### Material for this task

Lemma hoare_ret {St A} (P : St -> Prop) (a : A) (Q : A -> St -> Prop) E :
  (forall s, P s -> Q a s) -> hoare P (mret a) Q E.
Proof. intros HQ s Hs. exact (HQ s Hs). Qed.

Lemma hoare_try {St A} (P : St -> Prop) (m : M St A) (h : exn -> M St A) Q E E' :
  hoare P m Q E -> (forall e, hoare (E e) (h e) Q E') -> hoare P (try_catch m h) Q E'.
Proof.
  intros Hm Hh s Hs. unfold try_catch. specialize (Hm s Hs).
  destruct (m s) as [[a|e] s1]; [exact Hm | exact (Hh e s1 Hm)].
Qed.

Lemma hoare_pure {St A} (P : St -> Prop) (F : Prop) (m : M St A) Q E :
  (F -> hoare P m Q E) -> hoare (fun s => F /\ P s) m Q E.
Proof. intros Hm s [HF Hs]. exact (Hm HF s Hs). Qed.

(** [safe I m Q]: every run of [m] keeps the invariant [I], whether it returns
    or throws, and the value it returns is in [Q]. *)
Definition safe {St A} (I : St -> Prop) (m : M St A) (Q : A -> Prop) : Prop :=
  hoare I m (fun a s => Q a /\ I s) (fun _ s => I s).

Section safe_rules.
Context {St : Type} (I : St -> Prop).

Lemma safe_bind {A B} (m : M St A) (f : A -> M St B) Q R :
  safe I m Q -> (forall a, Q a -> safe I (f a) R) -> safe I (m ≫= f) R.
Proof.
  intros Hm Hf s Hs. rewrite bind_run. specialize (Hm s Hs).
  destruct (m s) as [[a|e] s1]; [|exact Hm]. destruct Hm as [Ha Hs1]. exact (Hf a Ha s1 Hs1).
Qed.

Lemma safe_conseq {A} (m : M St A) (Q R : A -> Prop) :
  safe I m Q -> (forall a, Q a -> R a) -> safe I m R.
Proof.
  intros Hm HQ s Hs. specialize (Hm s Hs). destruct (m s) as [[a|e] s1]; [|exact Hm].
  destruct Hm. auto.
Qed.

Lemma safe_ret {A} (a : A) (Q : A -> Prop) : Q a -> safe I (mret a) Q.
Proof. intros Ha s Hs. split; assumption. Qed.

Lemma safe_throw {A} (e : exn) (Q : A -> Prop) : safe I (throw e) Q.
Proof. intros s Hs. exact Hs. Qed.

Lemma safe_throw_if (c : bool) (e : exn) : safe I (throw_if c e) (fun _ => c = false).
Proof. destruct c; intros s Hs; [exact Hs | split; [reflexivity | exact Hs]]. Qed.

Lemma safe_lift {A} (o : outcome A) (Q : A -> Prop) :
  (forall a, o = Ret a -> Q a) -> safe I (lift o) Q.
Proof. intros HQ s Hs. unfold lift. destruct o; [split; [apply HQ; reflexivity | exact Hs] | exact Hs]. Qed.

Lemma safe_gets {A} (f : St -> A) (Q : A -> Prop) : (forall s, I s -> Q (f s)) -> safe I (gets f) Q.
Proof. intros HQ s Hs. split; [apply HQ, Hs | exact Hs]. Qed.

Lemma safe_get : safe I get I.
Proof. intros s Hs. split; exact Hs. Qed.

Lemma safe_modify (f : St -> St) : (forall s, I s -> I (f s)) -> safe I (modify f) (fun _ => True).
Proof. intros Hf s Hs. split; [exact Logic.I | apply Hf, Hs]. Qed.

Lemma safe_try {A} (m : M St A) (h : exn -> M St A) Q :
  safe I m Q -> (forall e, safe I (h e) Q) -> safe I (try_catch m h) Q.
Proof.
  intros Hm Hh s Hs. specialize (Hm s Hs). unfold try_catch.
  destruct (m s) as [[a|e] s1]; [exact Hm | exact (Hh e s1 Hm)].
Qed.

Lemma safe_throw_if_any (c : bool) (e : exn) : safe I (throw_if c e) (fun _ => True).
Proof. eapply safe_conseq; [apply safe_throw_if | auto]. Qed.

(** A safe statement in a triple. *)
Lemma safe_hoare_bind {A B} (m : M St A) (f : A -> M St B) Q R (E : exn -> St -> Prop) :
  safe I m Q -> (forall e s, I s -> E e s) -> (forall a, Q a -> hoare I (f a) R E) -> hoare I (m ≫= f) R E.
Proof.
  intros Hm HE Hf s Hs. rewrite bind_run. specialize (Hm s Hs).
  destruct (m s) as [[a|e] s1]; [destruct Hm as [Ha Hs1]; exact (Hf a Ha s1 Hs1) | apply HE, Hm].
Qed.

Lemma safe_hoare {A} (m : M St A) Q (R : A -> St -> Prop) (E : exn -> St -> Prop) :
  safe I m Q -> (forall a s, Q a -> I s -> R a s) -> (forall e s, I s -> E e s) -> hoare I m R E.
Proof.
  intros Hm HR HE s Hs. specialize (Hm s Hs). destruct (m s) as [[a|e] s1]; [|auto].
  destruct Hm. auto.
Qed.

(** What a safe run says of its end. *)
Lemma safe_final {A} (m : M St A) Q s : safe I m Q -> I s -> I (m s).2.
Proof. intros Hm Hs. specialize (Hm s Hs). destruct (m s) as [[a|e] s1]; [apply Hm | exact Hm]. Qed.

Lemma safe_returns {A} (m : M St A) Q s a s' : safe I m Q -> I s -> m s = (Ret a, s') -> Q a /\ I s'.
Proof. intros Hm Hs E. specialize (Hm s Hs). rewrite E in Hm. exact Hm. Qed.

End safe_rules.

(** Code on a component whose invariant is part of the whole's. *)
Lemma safe_zoom {St T A} (I : St -> Prop) (J : T -> Prop) (view : St -> T) put (m : M T A) Q :
  safe J m Q -> (forall s, I s -> J (view s)) -> (forall s t, I s -> J t -> I (put t s)) ->
  safe I (zoom view put m) Q.
Proof.
  intros Hm Hv Hp s Hs. unfold zoom. specialize (Hm (view s) (Hv s Hs)).
  destruct (m (view s)) as [[a|e] t]; [destruct Hm; split; auto | auto].
Qed.

Lemma safe_update {St T} (I : St -> Prop) (view : St -> T) put f :
  (forall s t, I s -> f (view s) = Ret t -> I (put t s)) ->
  safe I (update view put f) (fun _ => True).
Proof.
  intros Hf s Hs. unfold update. destruct (f (view s)) eqn:E; [|exact Hs].
  split; [exact Logic.I | eapply Hf; eauto].
Qed.

(** [sure I m Q]: the same for code that always returns. *)
Definition sure {St A} (I : St -> Prop) (m : M St A) (Q : A -> Prop) : Prop :=
  hoare I m (fun a s => Q a /\ I s) (fun _ _ => False).

Section sure_rules.
Context {St : Type} (I : St -> Prop).

Lemma sure_bind {A B} (m : M St A) (f : A -> M St B) Q R :
  sure I m Q -> (forall a, Q a -> sure I (f a) R) -> sure I (m ≫= f) R.
Proof.
  intros Hm Hf s Hs. rewrite bind_run. specialize (Hm s Hs).
  destruct (m s) as [[a|e] s1]; [|destruct Hm]. destruct Hm as [Ha Hs1]. exact (Hf a Ha s1 Hs1).
Qed.

Lemma sure_ret {A} (a : A) (Q : A -> Prop) : Q a -> sure I (mret a) Q.
Proof. intros Ha s Hs. split; assumption. Qed.

Lemma sure_conseq {A} (m : M St A) (Q R : A -> Prop) : sure I m Q -> (forall a, Q a -> R a) -> sure I m R.
Proof.
  intros Hm HQ s Hs. specialize (Hm s Hs). destruct (m s) as [[a|e] s1]; [|exact Hm].
  destruct Hm. auto.
Qed.

Lemma sure_try {A} (m : M St A) (h : exn -> M St A) Q :
  safe I m Q -> (forall e, sure I (h e) Q) -> sure I (try_catch m h) Q.
Proof.
  intros Hm Hh s Hs. specialize (Hm s Hs). unfold try_catch.
  destruct (m s) as [[a|e] s1]; [exact Hm | exact (Hh e s1 Hm)].
Qed.

Lemma sure_gets {A} (f : St -> A) (Q : A -> Prop) : (forall s, I s -> Q (f s)) -> sure I (gets f) Q.
Proof. intros HQ s Hs. split; [apply HQ, Hs | exact Hs]. Qed.

Lemma sure_safe {A} (m : M St A) Q : sure I m Q -> safe I m Q.
Proof. intros Hm s Hs. specialize (Hm s Hs). destruct (m s) as [[a|e] s1]; [exact Hm | destruct Hm]. Qed.

Lemma sure_run {A} (m : M St A) Q s : sure I m Q -> I s -> exists a s', m s = (Ret a, s') /\ Q a /\ I s'.
Proof. intros Hm Hs. specialize (Hm s Hs). destruct (m s) as [[a|e] s1]; [eauto | destruct Hm]. Qed.

End sure_rules.

Create HintDb safe.
#[export] Hint Resolve safe_throw safe_throw_if safe_get : safe.
Create HintDb safe_default.
#[export] Hint Resolve safe_throw_if_any : safe_default.

(** Prove [safe] goals by following the code: the first statement of a bind is
    looked up in the hint database [safe], then in [safe_default] (what can be
    said of any statement of its form), branches are explored, and the
    conditions of returns are left. *)
Ltac safe_step :=
  lazymatch goal with
  | |- safe _ (mbind _ (match ?x with _ => _ end)) _ =>
      eapply (safe_bind _ _ _ (fun _ => True)); [destruct x eqn:? | intros ? _]
  | |- safe _ (mbind _ _) _ =>
      eapply safe_bind; [first [solve [eauto with safe nocore] | solve [eauto with safe_default nocore]] | intros ? ?]
  | |- safe _ (mret _) _ => apply safe_ret; try exact Logic.I
  | |- safe _ (throw _) _ => apply safe_throw
  | |- safe _ (match ?x with _ => _ end) _ => destruct x eqn:?
  | |- safe _ (let _ := _ in _) _ => cbv zeta
  | |- safe _ _ _ => first [solve [eauto with safe nocore] | solve [eauto with safe_default nocore]]
  end.
Ltac safe_go := repeat safe_step.

(** ** Tactics shared by the library *)

(** Case analysis on the matches of a hypothesis about a run, discarding the
    branches that contradict it. *)
Ltac split_run H :=
  repeat (simplify_eq/=;
    match type of H with
    | context [match ?x with _ => _ end] =>
        lazymatch x with
        | context [match _ with _ => _ end] => fail
        | _ => let E := fresh "E" in destruct x eqn:E; try discriminate H
        end
    end).

(** Case analysis on the innermost match of the goal. *)
Ltac split_goal :=
  match goal with
  | |- context [match ?x with _ => _ end] =>
      lazymatch x with
      | context [match _ with _ => _ end] => fail
      | _ => let E := fresh "E" in destruct x eqn:E
      end
  end.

######

Take each line of the material that contains the word "invariant" and list it.

(** [safe I m Q]: every run of [m] keeps the invariant [I], whether it returns
(** Code on a component whose invariant is part of the whole's. *)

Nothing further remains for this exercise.